The social impact of remote consultations, whereby patients (and their carers) are inadvertently disconnected from the social opportunities and routines that arise from in-person appointments [51], is an area not explicitly described in the reviewed literature and warrants further attention.

The synthesis highlights the real value of further investigation to fully understand for whom telephone consultation works, why and under what contexts to achieve its intended outcomes. For some people and under some circumstances, using telephone for synchronous remote consultations has been transformative. However, to uncover the real potential of this intervention in all its glory, a much better understanding of this complex intervention, and the mechanisms that are activated across the various contexts, needs to be achieved.

6. Strengths and Limitations

The use of a realist approach (reported rigorously in line with published standards) [26] is a strength because unlike previous reviews it elucidates an otherwise disparate body of literature and evidence, understands how context impacts and uses a range of data that might not be considered suitable in a conventional systematic review.

Remote consultations are not new, originating decades ago to provide a more practical follow-up solution for those in rural communities, but research undertaken in the specific area of haemato-oncology were sparse until recently providing limited empirical evidence to support generative causation (to develop CMOs and programme theory).

Study selection was the sole responsibility of the lead author and although not imperative for a realist review, the inclusion of a second reviewer in the identification of empirical evidence may have ensured consistency in approach.

This synthesis includes four studies reporting both telephone and video consultations.
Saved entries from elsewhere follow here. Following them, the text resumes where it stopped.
(** * LiveData.h: an observable field

    A shallow embedding of [live_data::LiveData<T>] (src/LiveData.h) and the
    properties of its change notification.

    The class is a template over the value type [T]; the development is a
    Section over [T].  Listeners are C++ callables with side effects, so the
    methods are written in a small state-and-exception monad:

    - the state is a [machine]: the container object itself ([self]), the
      program state outside the container that listeners read and write
      ([world]), and a ghost [trace] that records every listener invocation;
    - a computation ends in one of three ways ([outcome]): it returns, an
      exception leaves it, or [std::terminate] is called.  The last one is
      what C++ does when an exception tries to leave a function declared
      [noexcept].

    Modelling limits.  A listener acts on [world] only: it cannot reach the
    container that is notifying it (no re-entrant [setValue] or registration
    from inside a listener).  Allocation failure in [push_back] and failure
    of [T]'s own assignment are not modelled.  Copying a callable into the
    vector and destroying the stored listeners in [clear] are taken to run
    no user code: only a call of a listener acts on the world. *)

From stdpp Require Import base list strings.
From Stdlib Require Import ZArith.

(** ** The model *)

Section LiveData.

(** The template parameter, and the exceptions a listener may throw. *)
Context {T : Type}.
Context {Exn : Type}.

(** Program state outside the container. *)
Context {World : Type}.

(** Callables have no equality in C++.  A [Name] stands for the identity of
    a callable or of an observer object, so that the trace can say who was
    invoked.  It plays no part in what the methods do. *)
Context {Name : Type} `{EqDecision Name}.

(** How a call of a listener ends: it returns, or it throws. *)
Inductive completion : Type :=
| Ret (w : World)
| Throw (x : Exn) (w : World).

(** [using OnChangedCallback = std::function<void(const T&)>] *)
Record OnChangedCallback : Type := mkCallback {
  cb_name : Name;
  cb_call : T -> World -> completion
}.

(** [class IObserver { virtual void Observe(const T& data) = 0; }] *)
Record IObserver : Type := mkObserver {
  obs_name : Name;
  Observe : T -> World -> completion
}.

(** [std::shared_ptr<A>]: [None] is the null pointer. *)
Definition shared_ptr (A : Type) : Type := option A.

(** The private fields of [LiveData<T>]. *)
Record LiveData : Type := mkLiveData {
  callbacks : list OnChangedCallback;
  observers : list (shared_ptr IObserver);
  data_ : T
}.

(** Who was invoked, and one invocation with the argument it received. *)
Inductive listener_id : Type :=
| Callback (n : Name)
| Observer (n : Name).

(** [arg] is the value passed to the listener; [stored] is what the field
    [data_] of the container held at the moment of the call. *)
Record event : Type := Invoked {
  source : listener_id;
  arg : T;
  stored : T
}.

Record machine : Type := mkMachine {
  self : LiveData;
  world : World;
  trace : list event
}.

(** How a computation ends.  [Thrown x m]: the exception [x] is on its way to
    the caller, who may catch it and go on from [m].  [Terminated m]:
    [std::terminate] was called when the machine was [m]; nobody goes on. *)
Inductive outcome (A : Type) : Type :=
| Normal (a : A) (m : machine)
| Thrown (x : Exn) (m : machine)
| Terminated (m : machine).

Global Arguments Normal {A} a m.
Global Arguments Thrown {A} x m.
Global Arguments Terminated {A} m.

(** The machine a computation leaves behind, however it ended. *)
Definition final {A} (r : outcome A) : machine :=
  match r with
  | Normal _ m => m
  | Thrown _ m => m
  | Terminated m => m
  end.

Definition M (A : Type) : Type := machine -> outcome A.

Global Instance M_ret : MRet M := fun A a m => Normal a m.

Global Instance M_bind : MBind M := fun A B k c m =>
  match c m with
  | Normal a m' => k a m'
  | Thrown x m' => Thrown x m'
  | Terminated m' => Terminated m'
  end.

(** Read a field of [*this]. *)
Definition gets {A} (field : LiveData -> A) : M A :=
  fun m => Normal (field (self m)) m.

(** Write to [*this]. *)
Definition modify (f : LiveData -> LiveData) : M unit :=
  fun m => Normal tt (mkMachine (f (self m)) (world m) (trace m)).

(** A function declared [noexcept]: an exception that would leave it calls
    [std::terminate] instead. *)
Definition noexcept {A} (body : M A) : M A :=
  fun m =>
    match body m with
    | Thrown _ m' => Terminated m'
    | r => r
    end.

(** Calling a listener: the call is recorded, together with the value
    stored in the container right now; then the listener's body acts on the
    world and returns or throws. *)
Definition invoke (who : listener_id) (f : T -> World -> completion) (d : T)
  : M unit :=
  fun m =>
    let tr := trace m ++ [Invoked who d (data_ (self m))] in
    match f d (world m) with
    | Ret w => Normal tt (mkMachine (self m) w tr)
    | Throw x w => Thrown x (mkMachine (self m) w tr)
    end.

(** A range-based [for] over a vector. *)
Fixpoint for_each {A} (xs : list A) (body : A -> M unit) : M unit :=
  match xs with
  | [] => mret tt
  | it :: rest => body it;; for_each rest body
  end.

(** *** The methods of [LiveData<T>] *)

(** [explicit LiveData(Args&&... args) : data_(T(std::forward<Args>(args)...)) {}]
    The constructor of [T] is a parameter.  The object is created in the
    given world, with the given trace so far. *)
Definition LiveData_ctor {Args : Type} (T_ctor : Args -> T) (args : Args)
    (w : World) (tr : list event) : outcome unit :=
  Normal tt (mkMachine (mkLiveData [] [] (T_ctor args)) w tr).

(** [void addObserver(const OnChangedCallback& callback) noexcept] *)
Definition addObserver_callback (callback : OnChangedCallback) : M unit :=
  noexcept
    (modify (fun o => mkLiveData (callbacks o ++ [callback]) (observers o) (data_ o))).

(** [void addObserver(std::shared_ptr<IObserver<T>> observer) noexcept] *)
Definition addObserver_observer (observer : shared_ptr IObserver) : M unit :=
  noexcept
    (modify (fun o => mkLiveData (callbacks o) (observers o ++ [observer]) (data_ o))).

(** [void notifyAll()]: the argument of every call is the field [data_],
    read when the call is made. *)
Definition notifyAll : M unit :=
  (cbs ← gets callbacks;
   for_each cbs (fun it =>
     d ← gets data_;
     invoke (Callback (cb_name it)) (cb_call it) d));;
  (obs ← gets observers;
   for_each obs (fun it =>
     match it with
     | Some p =>
         d ← gets data_;
         invoke (Observer (obs_name p)) (Observe p) d
     | None => mret tt
     end)).

(** [void setValue(U&& data)] (not [noexcept]) *)
Definition setValue (data : T) : M unit :=
  modify (fun o => mkLiveData (callbacks o) (observers o) data);;
  notifyAll.

(** [T& Get() noexcept] *)
Definition Get : M T :=
  noexcept (gets data_).

(** [void clearCallbacksAndObservers() noexcept] *)
Definition clearCallbacksAndObservers : M unit :=
  noexcept
    (modify (fun o => mkLiveData [] (observers o) (data_ o));;
     modify (fun o => mkLiveData (callbacks o) [] (data_ o))).

(** [void setValueQuietly(U&& data) noexcept] *)
Definition setValueQuietly (data : T) : M unit :=
  noexcept (modify (fun o => mkLiveData (callbacks o) (observers o) data)).

(** [LiveData<T>& operator=(const T& data) noexcept]: calls [setValue] and
    returns [*this].  With one container in the machine, the reference
    returned is given as the container's state at that point; a chained
    call is the next computation on the same machine. *)
Definition operator_assign (data : T) : M LiveData :=
  noexcept (setValue data;; gets id).

(** *** The interface as a whole *)

Inductive op : Type :=
| OpAddCallback (callback : OnChangedCallback)
| OpAddObserver (observer : shared_ptr IObserver)
| OpSetValue (data : T)
| OpSetValueQuietly (data : T)
| OpGet
| OpAssign (data : T)
| OpClear.

Definition run_op (o : op) : M unit :=
  match o with
  | OpAddCallback callback => addObserver_callback callback
  | OpAddObserver observer => addObserver_observer observer
  | OpSetValue data => setValue data
  | OpSetValueQuietly data => setValueQuietly data
  | OpGet => Get;; mret tt
  | OpAssign data => operator_assign data;; mret tt
  | OpClear => clearCallbacksAndObservers
  end.

(** Running a sequence of calls, one after the other. *)
Fixpoint run_ops (os : list op) : M unit :=
  match os with
  | [] => mret tt
  | o :: rest => run_op o;; run_ops rest
  end.

(** ** Vocabulary of the specification *)

Global Instance listener_id_eq_dec : EqDecision listener_id.
Proof. solve_decision. Defined.

(** How a computation ended, and what an onlooker sees of it: the ending,
    the world and the invocations made. *)
Inductive ending : Type :=
| Returned
| Raised (x : Exn)
| Aborted.

Definition ending_of {A} (r : outcome A) : ending :=
  match r with
  | Normal _ _ => Returned
  | Thrown x _ => Raised x
  | Terminated _ => Aborted
  end.

Definition behaviour {A} (r : outcome A) : ending * World * list event :=
  (ending_of r, world (final r), trace (final r)).

(** [data_ = v], nothing else touched. *)
Definition store (v : T) (o : LiveData) : LiveData :=
  mkLiveData (callbacks o) (observers o) v.

Definition with_self (o : LiveData) (m : machine) : machine :=
  mkMachine o (world m) (trace m).

(** The two kinds of listener seen alike: an identity and a body. *)
Record listener : Type := mkListener {
  ident : listener_id;
  act : T -> World -> completion
}.

Definition of_callback (f : OnChangedCallback) : listener :=
  mkListener (Callback (cb_name f)) (cb_call f).

Definition of_observer (p : IObserver) : listener :=
  mkListener (Observer (obs_name p)) (Observe p).

(** The observers behind the non-null pointers, in order. *)
Definition non_null (obs : list (shared_ptr IObserver)) : list IObserver :=
  omap id obs.

(** Every registered callback, then every non-null registered observer. *)
Definition listeners (o : LiveData) : list listener :=
  (of_callback <$> callbacks o) ++ (of_observer <$> non_null (observers o)).

(** The invocations of a complete callback pass, observer pass, and
    notification pass for the value [v]. *)
Definition callback_pass (cbs : list OnChangedCallback) (v : T) : list event :=
  (fun f => Invoked (Callback (cb_name f)) v v) <$> cbs.

Definition observer_pass (obs : list (shared_ptr IObserver)) (v : T) : list event :=
  (fun p => Invoked (Observer (obs_name p)) v v) <$> non_null obs.

Definition pass (o : LiveData) (v : T) : list event :=
  callback_pass (callbacks o) v ++ observer_pass (observers o) v.

(** Calling the listeners one after the other until one throws: the
    invocations made and how it ended. *)
Fixpoint deliver (ls : list listener) (d : T) (w : World)
  : list event * completion :=
  match ls with
  | [] => ([], Ret w)
  | l :: rest =>
      match act l d w with
      | Ret w' =>
          let r := deliver rest d w' in
          (Invoked (ident l) d d :: r.1, r.2)
      | Throw x w' => ([Invoked (ident l) d d], Throw x w')
      end
  end.

(** Carry the result of [deliver] back into the machine. *)
Definition resume (m : machine) (r : list event * completion) : outcome unit :=
  match r.2 with
  | Ret w => Normal tt (mkMachine (self m) w (trace m ++ r.1))
  | Throw x w => Thrown x (mkMachine (self m) w (trace m ++ r.1))
  end.

(** A listener that never throws, and a container all of whose callbacks
    and non-null observers never throw. *)
Definition nothrow (l : listener) : Prop :=
  forall d w, exists w', act l d w = Ret w'.

Definition well_behaved (o : LiveData) : Prop :=
  Forall nothrow (listeners o).

(** The invocations of one listener within a trace, and the number of
    entries under which a listener is registered. *)
Definition invocations (who : listener_id) (es : list event) : list event :=
  filter (fun e => source e = who) es.

Definition registrations (who : listener_id) (o : LiveData) : nat :=
  length (filter (fun l => ident l = who) (listeners o)).

(** What a sequence of calls registers. *)
Definition registered_callbacks (os : list op) : list OnChangedCallback :=
  omap (fun o => match o with OpAddCallback f => Some f | _ => None end) os.

Definition registered_observers (os : list op) : list (shared_ptr IObserver) :=
  omap (fun o => match o with OpAddObserver p => Some p | _ => None end) os.

Definition is_registration (o : op) : Prop :=
  match o with
  | OpAddCallback _ | OpAddObserver _ => True
  | _ => False
  end.

(** ** Calls in sequence *)

(** What one call does to the fields of the container, whatever the
    listeners do: the assignments and vector operations of its body. *)
Definition apply_op (o : op) (s : LiveData) : LiveData :=
  match o with
  | OpAddCallback f => mkLiveData (callbacks s ++ [f]) (observers s) (data_ s)
  | OpAddObserver p => mkLiveData (callbacks s) (observers s ++ [p]) (data_ s)
  | OpSetValue v | OpSetValueQuietly v | OpAssign v => store v s
  | OpGet => s
  | OpClear => mkLiveData [] [] (data_ s)
  end.

Definition apply_ops (os : list op) (s : LiveData) : LiveData :=
  foldl (fun s o => apply_op o s) s os.

(** The value a call hands to the listeners, for the calls that reach
    [notifyAll]. *)
Definition notified (o : op) : option T :=
  match o with
  | OpSetValue v | OpAssign v => Some v
  | _ => None
  end.
(** * CellCarto-3DEEP data preparation scripts: a shallow embedding

    Two batch scripts are modelled:
    - [split_data.py]: splits a gzipped delimited text file into [n_files]
      header-preserving gzipped parts (module [SplitData]);
    - [convert_to_parquet.py]: narrows column types, shuffles the rows with a
      seeded generator and writes contiguous shards (module
      [ConvertToParquet]).

    Python integers are [Z]; [//] and [%] are [Z.div] and [Z.modulo] (both
    round towards minus infinity, as Python does), with the division by zero
    written out where the code can reach it.  Python lists are [list] and
    their slices [Py.slice]; dictionaries are [gmap].  What the interpreter
    and its libraries compute (integer parsing, gzip, UTF-8 decoding,
    float formatting, NumPy's generator, casts between column types) enters
    as section variables, and so does what the file system decides beyond
    its regular files (a directory or a write it refuses); module [Sample]
    supplies small stand-ins so that the definitions can be run.  The loader and the Parquet encoder of
    [convert_to_parquet.py] are not modelled. *)

From Stdlib Require Import ZArith Ascii String List Permutation Lia.
From stdpp Require Import base numbers option list strings pretty sorting gmap.

Local Open Scope Z_scope.

(** ** Python built-ins used by both scripts *)
Module Py.

(** [len(l)] *)
Definition len {A} (l : list A) : Z := Z.of_nat (length l).

(** [range(n)]: empty when [n <= 0]. *)
Definition range (n : Z) : list Z := map Z.of_nat (seq 0 (Z.to_nat n)).

(** Slice bound normalisation of [l[start:stop]]: a negative bound counts
    from the end, and every bound is clamped to [0, len]. *)
Definition clamp (n i : Z) : Z :=
  if i <? 0 then Z.max (i + n) 0 else Z.min i n.

(** [l[start:stop]] (step 1). *)
Definition slice {A} (l : list A) (start stop : Z) : list A :=
  let n := len l in
  let s := clamp n start in
  let e := clamp n stop in
  take (Z.to_nat (e - s)) (drop (Z.to_nat s) l).

(** [l[start:]] *)
Definition slice_from {A} (l : list A) (start : Z) : list A :=
  drop (Z.to_nat (clamp (len l) start)) l.

End Py.

(** ** Strings: the [str] methods and [os.path] functions the splitter calls *)
Module Str.

Local Open Scope string_scope.

(** [s[:k]] and [s[k:]] for [0 <= k]. *)
Definition take (k : nat) (s : string) : string := substring 0 k s.
Definition drop (k : nat) (s : string) : string :=
  substring k (String.length s - k) s.

(** [s.endswith(suf)] *)
Definition endswith (s suf : string) : bool :=
  (String.length suf <=? String.length s)%nat
  && String.eqb (drop (String.length s - String.length suf) s) suf.

(** [s[:-k]] for [0 < k]: empty when [s] is shorter than [k]. *)
Definition drop_end (k : nat) (s : string) : string :=
  take (String.length s - k) s.

(** [arg.split(c, 1)] when [c in arg]: the text before and after the first
    occurrence of [c]; [None] when [c] does not occur. *)
Fixpoint split_once (c : ascii) (s : string) : option (string * string) :=
  match s with
  | EmptyString => None
  | String a s' =>
      if Ascii.eqb a c then Some (EmptyString, s')
      else match split_once c s' with
           | Some (k, v) => Some (String a k, v)
           | None => None
           end
  end.

(** [s.rfind(c)]: index of the last occurrence, [-1] when there is none. *)
Fixpoint rfind_from (c : ascii) (s : string) (i acc : Z) : Z :=
  match s with
  | EmptyString => acc
  | String a s' => rfind_from c s' (i + 1) (if Ascii.eqb a c then i else acc)
  end.
Definition rfind (c : ascii) (s : string) : Z := rfind_from c s 0 (-1).

(** [all(ch == c for ch in s)] *)
Fixpoint all_char (c : ascii) (s : string) : bool :=
  match s with
  | EmptyString => true
  | String a s' => Ascii.eqb a c && all_char c s'
  end.

(** [posixpath.basename(p)] *)
Definition basename (p : string) : string :=
  drop (Z.to_nat (rfind "/" p + 1)) p.

(** [posixpath.splitext(p)]: the extension starts at the last dot of the
    last path component, unless that component has only dots before it. *)
Definition splitext (p : string) : string * string :=
  let sepIndex := rfind "/" p in
  let dotIndex := rfind "." p in
  let filenameIndex := Z.to_nat (sepIndex + 1) in
  if (sepIndex <? dotIndex)%Z
     && negb (all_char "." (substring filenameIndex
                              (Z.to_nat dotIndex - filenameIndex) p))
  then (take (Z.to_nat dotIndex) p, drop (Z.to_nat dotIndex) p)
  else (p, "").

(** [s.rstrip(c)] *)
Fixpoint rstrip (c : ascii) (s : string) : string :=
  match s with
  | EmptyString => EmptyString
  | String a s' =>
      match rstrip c s' with
      | EmptyString =>
          if Ascii.eqb a c then EmptyString else String a EmptyString
      | r => String a r
      end
  end.

(** [posixpath.dirname(p)] *)
Definition dirname (p : string) : string :=
  let head := take (Z.to_nat (rfind "/" p + 1)) p in
  if negb (String.eqb head "") && negb (all_char "/" head)
  then rstrip "/" head else head.

(** [f"{n:02d}"]: decimal, zero-padded on the left to width two. *)
Definition fmt_02d (n : Z) : string :=
  let s := pretty n in
  if (String.length s <? 2)%nat then "0" ++ s else s.

(** [f"{n:,}"]: decimal with a comma between groups of three digits. *)
Fixpoint group3 (ds : list ascii) (k : nat) : list ascii :=
  match ds with
  | [] => []
  | d :: ds' =>
      if (k =? 3)%nat then ","%char :: d :: group3 ds' 1
      else d :: group3 ds' (S k)
  end.
Definition fmt_comma (n : Z) : string :=
  let digits := list_ascii_of_string (pretty (Z.abs n)) in
  let grouped := string_of_list_ascii (rev (group3 (rev digits) 0)) in
  if (n <? 0)%Z then "-" ++ grouped else grouped.

End Str.

(** ** The process model shared by the scripts' entry points

    A run starts from a [world] (the regular files reachable by path and the
    lines printed so far) and ends by returning, by [sys.exit(code)] or with
    an uncaught exception.  The world holds regular files only: what else
    makes the creation of a directory or a write fail (directories,
    permissions, the disk) is handed to these two operations as a
    parameter. *)
Module Proc.

(** The exception classes a run can end with. *)
Inductive exn :=
| FileNotFoundError   (* [open] of a path that is not a file *)
| FileExistsError
| NotADirectoryError
| IsADirectoryError
| PermissionError
| OSError             (* any other [OSError] *)
| BadGzipFile
| EOFError
| ZlibError           (* [zlib.error] *)
| OtherError (class_name : string).

Inductive outcome (A : Type) :=
| Done (a : A)
| Exited (code : Z)
| Raised (e : exn).
Arguments Done {A} a.
Arguments Exited {A} code.
Arguments Raised {A} e.

Record world := World {
  files : gmap string (list Byte.byte);
  stdout : list string
}.

Definition M (A : Type) : Type := world -> outcome A * world.

Definition ret {A} (a : A) : M A := fun w => (Done a, w).

Definition bind {A B} (m : M A) (k : A -> M B) : M B :=
  fun w =>
    match m w with
    | (Done a, w') => k a w'
    | (Exited c, w') => (Exited c, w')
    | (Raised e, w') => (Raised e, w')
    end.

(** [print(s)] *)
Definition print (s : string) : M unit :=
  fun w => (Done tt, World (files w) (stdout w ++ [s])).

(** [sys.exit(code)] *)
Definition sys_exit {A} (code : Z) : M A := fun w => (Exited code, w).

Definition raise {A} (e : exn) : M A := fun w => (Raised e, w).

(** [os.path.exists(path)] *)
Definition path_exists (path : string) : M bool :=
  fun w => (Done (bool_decide (is_Some (files w !! path))), w).

(** [open(path, 'rb').read()] *)
Definition read_bytes (path : string) : M (list Byte.byte) :=
  fun w =>
    match files w !! path with
    | Some data => (Done data, w)
    | None => (Raised FileNotFoundError, w)
    end.

(** Creating or truncating [path] and writing [data] to it. *)
Definition write_bytes (path : string) (data : list Byte.byte) : M unit :=
  fun w => (Done tt, World (<[path := data]> (files w)) (stdout w)).

(** The directories above [path]: its [dirname], the [dirname] of that,
    and so on up to the root or the current directory. *)
Fixpoint parents (fuel : nat) (path : string) : list string :=
  match fuel with
  | O => []
  | S fuel' =>
      let dir := Str.dirname path in
      if String.eqb dir path || String.eqb dir "" then []
      else dir :: parents fuel' dir
  end.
These contribute important data (CMOs) that are specified in the papers as relating to telephone consultations only or to telemedicine (both telephone and video) generally. There are no data relating to video consultations alone and the data from these studies are consistent with and support findings from telephone only interventions.

Elements of some of the CMOs were built from evidence-inspired data and hypothesised in line with realist methods [29], rather than directly from empirical data due to them lacking in the latter which is a further limitation.

The landscape of remote consultations is still emerging in postpandemic healthcare systems. Telemedicine technology is constantly evolving, but most synchronous telemedicine interventions in the United Kingdom are still conducted using audio only, not video (10, 12). Therefore, a strength of the body of literature spanning over two decades, included in this review, is that it remains largely relevant today.

7. Conclusion

This is the first realist synthesis of the literature regarding telemedicine using telephone for remote consultations in haemato-oncology. The synthesis has highlighted contextual factors at different levels or layers impacting on how and for whom telemedicine works. Evidence is lacking in relation to some specific contextual factors and their impact on whether/how telemedicine and more specifically telephone consultations work. This includes populations that are harder to reach, are vulnerable or experience health inequalities and should be the focus for future research. The findings of this synthesis, whilst being highly relevant for haemato-oncological care, may be generalisable to other groups including other cancer populations. Furthermore, the findings are apt to address sustainability needs of NHS services and infrastructure while optimising telephone consultation use to ensure patient and clinician satisfaction and safety.

Conflicts of Interest

The authors declare no conflicts of interest.

Funding

There is no funding received for this manuscript.

Supporting Information

Supporting file S1: Realist synthesis data extraction example (Supporting Information).

Data Availability Statement

Data sharing is not applicable to this article as no datasets were generated or analysed during the current study.